▸ INSTRUCTIONS TO FOLLOW
Whichever lines of the entries hold the word "Hperm" should be identified and copied.
*** DATA FOR ANALYSIS Section Begins ***
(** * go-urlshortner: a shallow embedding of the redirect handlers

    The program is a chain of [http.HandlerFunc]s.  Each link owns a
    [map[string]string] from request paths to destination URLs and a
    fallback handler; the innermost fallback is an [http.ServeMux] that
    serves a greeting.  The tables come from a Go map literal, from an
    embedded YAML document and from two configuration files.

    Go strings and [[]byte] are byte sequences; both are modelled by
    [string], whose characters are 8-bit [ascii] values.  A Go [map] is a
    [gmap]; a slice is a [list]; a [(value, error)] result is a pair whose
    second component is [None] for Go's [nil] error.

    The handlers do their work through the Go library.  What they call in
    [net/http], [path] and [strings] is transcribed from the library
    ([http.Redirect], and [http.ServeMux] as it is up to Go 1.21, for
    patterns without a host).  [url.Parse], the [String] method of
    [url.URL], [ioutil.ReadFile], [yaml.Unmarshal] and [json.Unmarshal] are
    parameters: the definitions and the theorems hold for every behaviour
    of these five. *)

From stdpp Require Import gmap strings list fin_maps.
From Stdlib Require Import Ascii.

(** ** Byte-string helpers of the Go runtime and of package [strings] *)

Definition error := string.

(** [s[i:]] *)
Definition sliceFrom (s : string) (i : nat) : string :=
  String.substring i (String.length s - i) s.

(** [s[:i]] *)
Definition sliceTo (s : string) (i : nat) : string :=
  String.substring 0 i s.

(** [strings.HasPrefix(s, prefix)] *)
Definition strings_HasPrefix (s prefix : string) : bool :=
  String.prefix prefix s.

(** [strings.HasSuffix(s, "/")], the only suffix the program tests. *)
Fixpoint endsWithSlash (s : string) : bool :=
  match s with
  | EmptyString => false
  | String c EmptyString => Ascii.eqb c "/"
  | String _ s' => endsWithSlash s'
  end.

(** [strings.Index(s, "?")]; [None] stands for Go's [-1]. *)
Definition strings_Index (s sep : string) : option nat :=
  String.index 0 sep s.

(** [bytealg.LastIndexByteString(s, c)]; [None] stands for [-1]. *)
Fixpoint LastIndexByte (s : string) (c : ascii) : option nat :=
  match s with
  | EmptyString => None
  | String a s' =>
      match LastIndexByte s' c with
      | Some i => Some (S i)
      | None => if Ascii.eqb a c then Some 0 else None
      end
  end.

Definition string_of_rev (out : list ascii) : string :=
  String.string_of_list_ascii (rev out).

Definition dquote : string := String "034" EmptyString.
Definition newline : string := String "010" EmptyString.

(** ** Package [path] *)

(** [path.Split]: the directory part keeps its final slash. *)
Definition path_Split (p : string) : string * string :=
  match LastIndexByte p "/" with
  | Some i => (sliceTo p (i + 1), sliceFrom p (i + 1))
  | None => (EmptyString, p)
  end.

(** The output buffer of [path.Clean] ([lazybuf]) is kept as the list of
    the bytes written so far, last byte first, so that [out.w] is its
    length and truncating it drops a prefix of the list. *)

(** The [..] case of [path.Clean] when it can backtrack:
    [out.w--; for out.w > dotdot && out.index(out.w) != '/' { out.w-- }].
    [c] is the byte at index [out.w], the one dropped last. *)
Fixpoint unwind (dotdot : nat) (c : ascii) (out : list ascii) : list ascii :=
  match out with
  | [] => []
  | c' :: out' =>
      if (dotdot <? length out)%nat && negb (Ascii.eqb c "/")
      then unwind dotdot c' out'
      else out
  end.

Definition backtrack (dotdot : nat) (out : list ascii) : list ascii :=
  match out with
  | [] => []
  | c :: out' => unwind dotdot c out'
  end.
*** DATA FOR ANALYSIS Section Ends ***
*** DATA FOR ANALYSIS Section Begins ***
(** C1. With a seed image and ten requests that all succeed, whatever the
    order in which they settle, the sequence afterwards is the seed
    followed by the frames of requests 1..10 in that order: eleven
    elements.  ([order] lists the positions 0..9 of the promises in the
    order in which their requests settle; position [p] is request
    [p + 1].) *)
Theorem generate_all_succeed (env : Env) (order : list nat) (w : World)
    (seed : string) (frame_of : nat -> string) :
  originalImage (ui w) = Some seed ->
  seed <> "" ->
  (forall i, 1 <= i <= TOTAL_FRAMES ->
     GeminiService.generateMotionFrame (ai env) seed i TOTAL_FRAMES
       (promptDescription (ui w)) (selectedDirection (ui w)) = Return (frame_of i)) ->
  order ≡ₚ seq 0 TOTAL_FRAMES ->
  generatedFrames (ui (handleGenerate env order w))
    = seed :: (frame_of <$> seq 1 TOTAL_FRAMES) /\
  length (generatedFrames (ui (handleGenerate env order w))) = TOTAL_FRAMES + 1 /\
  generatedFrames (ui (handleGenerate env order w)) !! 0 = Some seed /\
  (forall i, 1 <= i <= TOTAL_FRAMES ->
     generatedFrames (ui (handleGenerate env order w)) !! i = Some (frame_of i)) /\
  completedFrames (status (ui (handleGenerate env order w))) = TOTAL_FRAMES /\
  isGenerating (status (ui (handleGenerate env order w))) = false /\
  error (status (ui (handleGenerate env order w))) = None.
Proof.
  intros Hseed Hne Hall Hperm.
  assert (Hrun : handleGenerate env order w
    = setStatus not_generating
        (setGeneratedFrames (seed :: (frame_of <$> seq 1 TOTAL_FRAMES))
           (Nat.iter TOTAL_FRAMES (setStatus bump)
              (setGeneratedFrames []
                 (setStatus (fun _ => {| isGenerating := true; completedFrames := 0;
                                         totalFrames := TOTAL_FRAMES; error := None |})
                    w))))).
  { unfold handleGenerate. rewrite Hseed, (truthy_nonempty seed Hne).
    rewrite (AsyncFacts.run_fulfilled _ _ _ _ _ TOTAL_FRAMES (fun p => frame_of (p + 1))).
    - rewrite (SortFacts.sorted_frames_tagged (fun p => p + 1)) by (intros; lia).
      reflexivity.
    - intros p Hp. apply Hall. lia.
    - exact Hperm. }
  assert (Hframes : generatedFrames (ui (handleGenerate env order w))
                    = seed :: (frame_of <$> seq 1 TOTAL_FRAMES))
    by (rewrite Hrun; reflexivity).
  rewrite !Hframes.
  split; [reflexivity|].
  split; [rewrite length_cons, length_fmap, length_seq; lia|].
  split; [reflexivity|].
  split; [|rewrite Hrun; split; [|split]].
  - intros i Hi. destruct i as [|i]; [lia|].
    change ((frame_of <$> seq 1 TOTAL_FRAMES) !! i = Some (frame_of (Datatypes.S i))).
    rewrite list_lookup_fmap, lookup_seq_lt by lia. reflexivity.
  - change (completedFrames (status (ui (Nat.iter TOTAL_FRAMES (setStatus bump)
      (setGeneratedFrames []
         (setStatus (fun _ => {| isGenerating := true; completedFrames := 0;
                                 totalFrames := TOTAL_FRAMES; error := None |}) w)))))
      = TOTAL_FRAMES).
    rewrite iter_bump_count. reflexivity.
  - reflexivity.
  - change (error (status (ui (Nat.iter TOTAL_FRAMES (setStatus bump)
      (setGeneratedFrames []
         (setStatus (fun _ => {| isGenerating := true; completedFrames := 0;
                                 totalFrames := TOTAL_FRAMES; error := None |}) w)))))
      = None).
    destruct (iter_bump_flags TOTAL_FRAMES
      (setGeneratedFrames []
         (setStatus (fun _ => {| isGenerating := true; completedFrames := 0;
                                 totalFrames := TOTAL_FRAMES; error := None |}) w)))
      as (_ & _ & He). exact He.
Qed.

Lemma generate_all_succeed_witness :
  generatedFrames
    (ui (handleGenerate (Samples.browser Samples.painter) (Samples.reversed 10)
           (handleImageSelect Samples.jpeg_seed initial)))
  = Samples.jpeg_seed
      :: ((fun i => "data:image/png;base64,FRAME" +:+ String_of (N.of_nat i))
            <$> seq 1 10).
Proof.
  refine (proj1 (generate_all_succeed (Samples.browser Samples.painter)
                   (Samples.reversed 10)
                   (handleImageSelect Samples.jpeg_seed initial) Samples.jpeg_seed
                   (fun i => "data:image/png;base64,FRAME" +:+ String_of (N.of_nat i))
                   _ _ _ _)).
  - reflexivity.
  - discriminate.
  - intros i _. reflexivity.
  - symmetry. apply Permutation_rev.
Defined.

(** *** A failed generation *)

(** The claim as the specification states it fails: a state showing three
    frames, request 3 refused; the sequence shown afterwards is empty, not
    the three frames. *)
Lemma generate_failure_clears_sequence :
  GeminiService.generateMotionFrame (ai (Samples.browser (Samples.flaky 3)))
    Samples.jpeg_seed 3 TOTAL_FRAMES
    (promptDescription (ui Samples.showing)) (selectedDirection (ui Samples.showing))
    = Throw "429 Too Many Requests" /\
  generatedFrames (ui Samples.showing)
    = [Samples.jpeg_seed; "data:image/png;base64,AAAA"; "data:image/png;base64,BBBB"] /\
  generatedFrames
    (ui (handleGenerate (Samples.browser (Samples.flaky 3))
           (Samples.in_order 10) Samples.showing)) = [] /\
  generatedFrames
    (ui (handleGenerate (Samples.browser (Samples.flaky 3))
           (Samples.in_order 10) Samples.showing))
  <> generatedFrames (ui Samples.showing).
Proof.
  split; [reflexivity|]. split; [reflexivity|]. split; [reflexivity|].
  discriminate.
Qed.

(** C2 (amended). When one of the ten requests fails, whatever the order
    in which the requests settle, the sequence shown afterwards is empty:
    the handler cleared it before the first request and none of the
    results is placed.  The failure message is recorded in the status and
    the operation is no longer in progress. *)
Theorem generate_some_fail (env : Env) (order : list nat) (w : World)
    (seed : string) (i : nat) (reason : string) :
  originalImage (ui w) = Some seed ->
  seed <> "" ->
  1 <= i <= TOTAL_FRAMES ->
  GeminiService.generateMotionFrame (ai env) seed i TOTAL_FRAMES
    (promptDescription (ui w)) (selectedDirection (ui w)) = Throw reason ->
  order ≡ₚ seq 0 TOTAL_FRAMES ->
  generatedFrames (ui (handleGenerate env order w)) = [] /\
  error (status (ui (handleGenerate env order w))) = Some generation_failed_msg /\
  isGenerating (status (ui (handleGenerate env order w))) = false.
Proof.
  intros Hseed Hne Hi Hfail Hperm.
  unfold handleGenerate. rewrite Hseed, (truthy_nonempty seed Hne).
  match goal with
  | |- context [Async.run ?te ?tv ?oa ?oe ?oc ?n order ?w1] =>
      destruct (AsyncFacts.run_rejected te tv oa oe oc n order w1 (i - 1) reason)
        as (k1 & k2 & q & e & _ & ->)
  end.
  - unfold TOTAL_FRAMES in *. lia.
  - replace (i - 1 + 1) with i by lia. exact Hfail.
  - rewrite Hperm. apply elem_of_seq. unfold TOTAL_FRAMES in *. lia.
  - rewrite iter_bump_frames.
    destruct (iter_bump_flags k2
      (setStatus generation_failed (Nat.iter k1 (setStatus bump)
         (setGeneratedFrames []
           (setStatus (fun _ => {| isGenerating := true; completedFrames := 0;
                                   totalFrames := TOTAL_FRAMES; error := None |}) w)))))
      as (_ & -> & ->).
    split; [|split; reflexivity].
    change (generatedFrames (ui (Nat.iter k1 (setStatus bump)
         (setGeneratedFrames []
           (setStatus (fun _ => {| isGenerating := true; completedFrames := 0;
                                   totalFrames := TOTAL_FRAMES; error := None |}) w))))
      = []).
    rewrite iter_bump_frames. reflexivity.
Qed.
*** DATA FOR ANALYSIS Section Ends ***
*** DATA FOR ANALYSIS Section Begins ***
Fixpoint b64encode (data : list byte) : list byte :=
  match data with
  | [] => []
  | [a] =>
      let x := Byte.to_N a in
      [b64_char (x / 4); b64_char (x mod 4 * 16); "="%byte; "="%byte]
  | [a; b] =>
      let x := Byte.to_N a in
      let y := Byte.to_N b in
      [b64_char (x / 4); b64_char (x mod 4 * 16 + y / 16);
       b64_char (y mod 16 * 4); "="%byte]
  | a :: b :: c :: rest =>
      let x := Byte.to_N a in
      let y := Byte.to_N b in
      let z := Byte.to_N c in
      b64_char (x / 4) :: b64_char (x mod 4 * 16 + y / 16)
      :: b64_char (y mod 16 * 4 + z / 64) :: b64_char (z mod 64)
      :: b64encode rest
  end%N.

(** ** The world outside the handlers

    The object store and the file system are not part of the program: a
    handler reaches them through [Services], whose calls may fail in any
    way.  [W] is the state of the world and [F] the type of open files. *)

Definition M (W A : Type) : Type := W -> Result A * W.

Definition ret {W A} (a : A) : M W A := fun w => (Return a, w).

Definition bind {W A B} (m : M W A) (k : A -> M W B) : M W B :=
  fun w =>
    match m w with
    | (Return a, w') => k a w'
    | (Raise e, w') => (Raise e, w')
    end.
*** DATA FOR ANALYSIS Section Ends ***
▸ RESPONSE TO THIS TASK
  intros Hseed Hne Hall Hperm.
    - exact Hperm. }
  intros Hseed Hne Hi Hfail Hperm.
  - rewrite Hperm. apply elem_of_seq. unfold TOTAL_FRAMES in *. lia.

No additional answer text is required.